Stored data:
┌──

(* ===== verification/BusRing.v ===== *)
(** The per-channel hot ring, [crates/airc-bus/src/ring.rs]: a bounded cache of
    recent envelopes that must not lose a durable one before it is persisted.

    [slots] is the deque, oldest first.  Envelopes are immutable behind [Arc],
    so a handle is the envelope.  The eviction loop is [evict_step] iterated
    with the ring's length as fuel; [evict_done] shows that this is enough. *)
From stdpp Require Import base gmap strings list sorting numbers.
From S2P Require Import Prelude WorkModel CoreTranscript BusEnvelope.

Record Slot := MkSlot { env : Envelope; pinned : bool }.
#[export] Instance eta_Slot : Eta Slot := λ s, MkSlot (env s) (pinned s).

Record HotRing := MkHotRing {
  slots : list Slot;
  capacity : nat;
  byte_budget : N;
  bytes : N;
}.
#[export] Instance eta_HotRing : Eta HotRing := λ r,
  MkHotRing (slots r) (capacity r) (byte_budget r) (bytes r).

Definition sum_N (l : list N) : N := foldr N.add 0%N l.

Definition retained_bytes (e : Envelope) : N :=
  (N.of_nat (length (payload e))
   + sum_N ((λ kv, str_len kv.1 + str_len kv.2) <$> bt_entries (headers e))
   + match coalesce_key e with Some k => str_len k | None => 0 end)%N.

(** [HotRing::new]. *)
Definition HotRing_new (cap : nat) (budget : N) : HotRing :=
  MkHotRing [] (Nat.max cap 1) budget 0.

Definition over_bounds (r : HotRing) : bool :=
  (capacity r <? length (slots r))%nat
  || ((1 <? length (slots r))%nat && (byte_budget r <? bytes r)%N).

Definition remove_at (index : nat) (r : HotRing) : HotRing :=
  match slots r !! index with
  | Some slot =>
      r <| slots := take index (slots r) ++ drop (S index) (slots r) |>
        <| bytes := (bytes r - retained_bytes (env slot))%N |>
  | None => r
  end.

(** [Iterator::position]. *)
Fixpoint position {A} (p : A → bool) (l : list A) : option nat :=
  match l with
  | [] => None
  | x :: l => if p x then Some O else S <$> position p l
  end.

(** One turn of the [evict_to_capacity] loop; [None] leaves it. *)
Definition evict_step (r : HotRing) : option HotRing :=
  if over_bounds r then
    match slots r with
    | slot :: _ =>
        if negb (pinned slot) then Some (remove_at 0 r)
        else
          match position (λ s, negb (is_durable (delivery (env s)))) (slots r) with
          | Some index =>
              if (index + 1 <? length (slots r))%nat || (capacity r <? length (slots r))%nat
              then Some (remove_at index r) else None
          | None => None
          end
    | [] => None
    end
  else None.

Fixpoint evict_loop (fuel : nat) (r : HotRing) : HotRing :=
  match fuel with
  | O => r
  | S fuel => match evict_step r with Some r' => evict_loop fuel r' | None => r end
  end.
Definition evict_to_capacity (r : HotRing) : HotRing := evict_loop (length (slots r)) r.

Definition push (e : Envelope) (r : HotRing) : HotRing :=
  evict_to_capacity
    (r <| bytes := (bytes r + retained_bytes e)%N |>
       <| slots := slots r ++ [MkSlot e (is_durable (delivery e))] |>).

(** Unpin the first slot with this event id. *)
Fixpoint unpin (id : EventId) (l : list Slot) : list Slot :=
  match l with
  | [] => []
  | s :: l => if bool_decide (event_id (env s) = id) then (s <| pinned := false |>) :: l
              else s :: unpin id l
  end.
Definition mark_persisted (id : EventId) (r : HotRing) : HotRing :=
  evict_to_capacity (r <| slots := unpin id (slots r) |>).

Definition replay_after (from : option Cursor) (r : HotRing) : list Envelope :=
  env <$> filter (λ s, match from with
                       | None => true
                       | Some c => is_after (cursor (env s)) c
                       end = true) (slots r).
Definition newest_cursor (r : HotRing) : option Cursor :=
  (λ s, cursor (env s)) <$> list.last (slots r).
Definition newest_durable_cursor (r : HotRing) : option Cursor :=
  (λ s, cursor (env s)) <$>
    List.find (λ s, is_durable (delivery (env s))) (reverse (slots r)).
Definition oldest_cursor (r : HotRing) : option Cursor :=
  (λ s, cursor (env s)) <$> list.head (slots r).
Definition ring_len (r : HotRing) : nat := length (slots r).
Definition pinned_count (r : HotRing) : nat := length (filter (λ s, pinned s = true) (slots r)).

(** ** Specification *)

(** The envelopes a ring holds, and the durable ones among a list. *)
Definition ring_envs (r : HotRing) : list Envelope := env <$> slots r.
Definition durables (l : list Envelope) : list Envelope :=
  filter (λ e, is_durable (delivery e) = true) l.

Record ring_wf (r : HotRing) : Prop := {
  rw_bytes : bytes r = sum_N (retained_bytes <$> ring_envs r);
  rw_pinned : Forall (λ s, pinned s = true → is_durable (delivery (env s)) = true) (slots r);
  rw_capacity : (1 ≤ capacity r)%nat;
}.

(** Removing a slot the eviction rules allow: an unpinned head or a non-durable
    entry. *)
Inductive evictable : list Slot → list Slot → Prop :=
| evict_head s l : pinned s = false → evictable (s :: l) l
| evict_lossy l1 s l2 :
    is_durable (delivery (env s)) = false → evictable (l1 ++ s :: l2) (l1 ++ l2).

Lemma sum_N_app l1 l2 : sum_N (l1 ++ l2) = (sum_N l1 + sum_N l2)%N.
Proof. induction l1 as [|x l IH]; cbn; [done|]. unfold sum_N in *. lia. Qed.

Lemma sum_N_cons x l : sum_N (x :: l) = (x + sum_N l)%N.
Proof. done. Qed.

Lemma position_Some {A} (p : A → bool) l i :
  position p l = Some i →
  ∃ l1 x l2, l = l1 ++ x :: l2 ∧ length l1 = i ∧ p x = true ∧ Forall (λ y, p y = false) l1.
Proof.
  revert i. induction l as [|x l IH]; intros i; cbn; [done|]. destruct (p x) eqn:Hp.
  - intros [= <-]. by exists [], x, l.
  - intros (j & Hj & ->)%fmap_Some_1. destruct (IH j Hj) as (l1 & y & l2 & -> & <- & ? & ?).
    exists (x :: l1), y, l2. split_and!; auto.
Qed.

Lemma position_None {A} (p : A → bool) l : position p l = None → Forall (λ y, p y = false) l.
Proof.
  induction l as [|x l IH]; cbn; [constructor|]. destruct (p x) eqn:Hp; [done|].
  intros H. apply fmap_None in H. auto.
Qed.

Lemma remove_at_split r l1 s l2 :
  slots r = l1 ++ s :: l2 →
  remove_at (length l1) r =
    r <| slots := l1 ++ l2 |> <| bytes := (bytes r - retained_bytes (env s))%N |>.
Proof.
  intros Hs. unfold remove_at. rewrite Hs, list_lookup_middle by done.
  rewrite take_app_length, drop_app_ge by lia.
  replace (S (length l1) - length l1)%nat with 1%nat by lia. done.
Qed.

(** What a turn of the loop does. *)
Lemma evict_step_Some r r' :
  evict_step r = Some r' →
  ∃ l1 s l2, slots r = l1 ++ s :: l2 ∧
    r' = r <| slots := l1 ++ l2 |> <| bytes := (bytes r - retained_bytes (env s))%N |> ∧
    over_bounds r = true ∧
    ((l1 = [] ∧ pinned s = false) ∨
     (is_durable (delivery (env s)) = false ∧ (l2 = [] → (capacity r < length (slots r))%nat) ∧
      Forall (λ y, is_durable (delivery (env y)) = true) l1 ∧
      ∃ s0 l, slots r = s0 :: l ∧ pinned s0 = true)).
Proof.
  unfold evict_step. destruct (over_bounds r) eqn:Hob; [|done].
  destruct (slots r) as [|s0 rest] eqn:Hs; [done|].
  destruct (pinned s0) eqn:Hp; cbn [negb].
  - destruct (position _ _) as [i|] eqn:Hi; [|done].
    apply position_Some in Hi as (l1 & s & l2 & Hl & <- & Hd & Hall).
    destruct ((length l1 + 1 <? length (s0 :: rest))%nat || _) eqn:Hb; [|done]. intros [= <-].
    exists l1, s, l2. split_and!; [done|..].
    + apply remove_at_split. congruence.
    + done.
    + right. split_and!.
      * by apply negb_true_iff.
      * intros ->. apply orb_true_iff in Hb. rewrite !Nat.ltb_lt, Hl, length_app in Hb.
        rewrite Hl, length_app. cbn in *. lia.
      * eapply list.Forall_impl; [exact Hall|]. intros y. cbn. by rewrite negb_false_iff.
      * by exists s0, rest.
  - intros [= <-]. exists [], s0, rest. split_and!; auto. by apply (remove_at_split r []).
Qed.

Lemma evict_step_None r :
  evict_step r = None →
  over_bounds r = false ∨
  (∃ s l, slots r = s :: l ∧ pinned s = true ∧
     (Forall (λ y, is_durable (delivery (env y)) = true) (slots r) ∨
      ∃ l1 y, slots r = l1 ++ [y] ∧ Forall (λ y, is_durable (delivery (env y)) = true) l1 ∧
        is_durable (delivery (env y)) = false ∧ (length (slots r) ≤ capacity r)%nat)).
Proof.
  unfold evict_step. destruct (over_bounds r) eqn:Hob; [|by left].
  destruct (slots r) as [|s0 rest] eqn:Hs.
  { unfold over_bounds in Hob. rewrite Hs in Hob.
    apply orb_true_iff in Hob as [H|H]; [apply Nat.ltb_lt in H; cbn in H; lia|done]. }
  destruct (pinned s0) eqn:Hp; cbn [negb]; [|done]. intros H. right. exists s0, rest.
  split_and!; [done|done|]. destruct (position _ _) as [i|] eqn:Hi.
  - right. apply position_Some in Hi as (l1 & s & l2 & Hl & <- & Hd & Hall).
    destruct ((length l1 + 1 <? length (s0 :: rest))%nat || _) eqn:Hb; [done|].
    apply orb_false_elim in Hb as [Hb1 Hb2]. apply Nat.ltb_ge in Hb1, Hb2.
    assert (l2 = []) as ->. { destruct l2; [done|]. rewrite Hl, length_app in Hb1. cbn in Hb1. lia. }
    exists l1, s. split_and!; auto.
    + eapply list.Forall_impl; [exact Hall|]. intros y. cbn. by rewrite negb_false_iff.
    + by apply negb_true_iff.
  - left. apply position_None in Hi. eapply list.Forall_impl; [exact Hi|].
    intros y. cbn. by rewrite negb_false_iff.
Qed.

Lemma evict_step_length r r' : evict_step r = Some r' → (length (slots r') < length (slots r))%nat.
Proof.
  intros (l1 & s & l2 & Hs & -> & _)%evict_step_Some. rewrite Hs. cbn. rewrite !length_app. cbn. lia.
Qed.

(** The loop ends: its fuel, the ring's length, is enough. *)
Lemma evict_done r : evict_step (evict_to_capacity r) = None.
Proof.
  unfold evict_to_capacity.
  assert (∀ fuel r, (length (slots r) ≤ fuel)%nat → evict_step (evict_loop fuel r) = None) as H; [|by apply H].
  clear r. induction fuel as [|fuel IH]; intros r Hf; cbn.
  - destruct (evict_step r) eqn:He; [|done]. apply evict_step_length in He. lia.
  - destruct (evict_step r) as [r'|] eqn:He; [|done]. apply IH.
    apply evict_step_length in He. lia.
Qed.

└──

Goal of the exercise. Search the entries for the word "option" and show every line that has it.

Answer area.
Fixpoint position {A} (p : A → bool) (l : list A) : option nat :=
Definition evict_step (r : HotRing) : option HotRing :=
Definition replay_after (from : option Cursor) (r : HotRing) : list Envelope :=
Definition newest_cursor (r : HotRing) : option Cursor :=
Definition newest_durable_cursor (r : HotRing) : option Cursor :=
Definition oldest_cursor (r : HotRing) : option Cursor :=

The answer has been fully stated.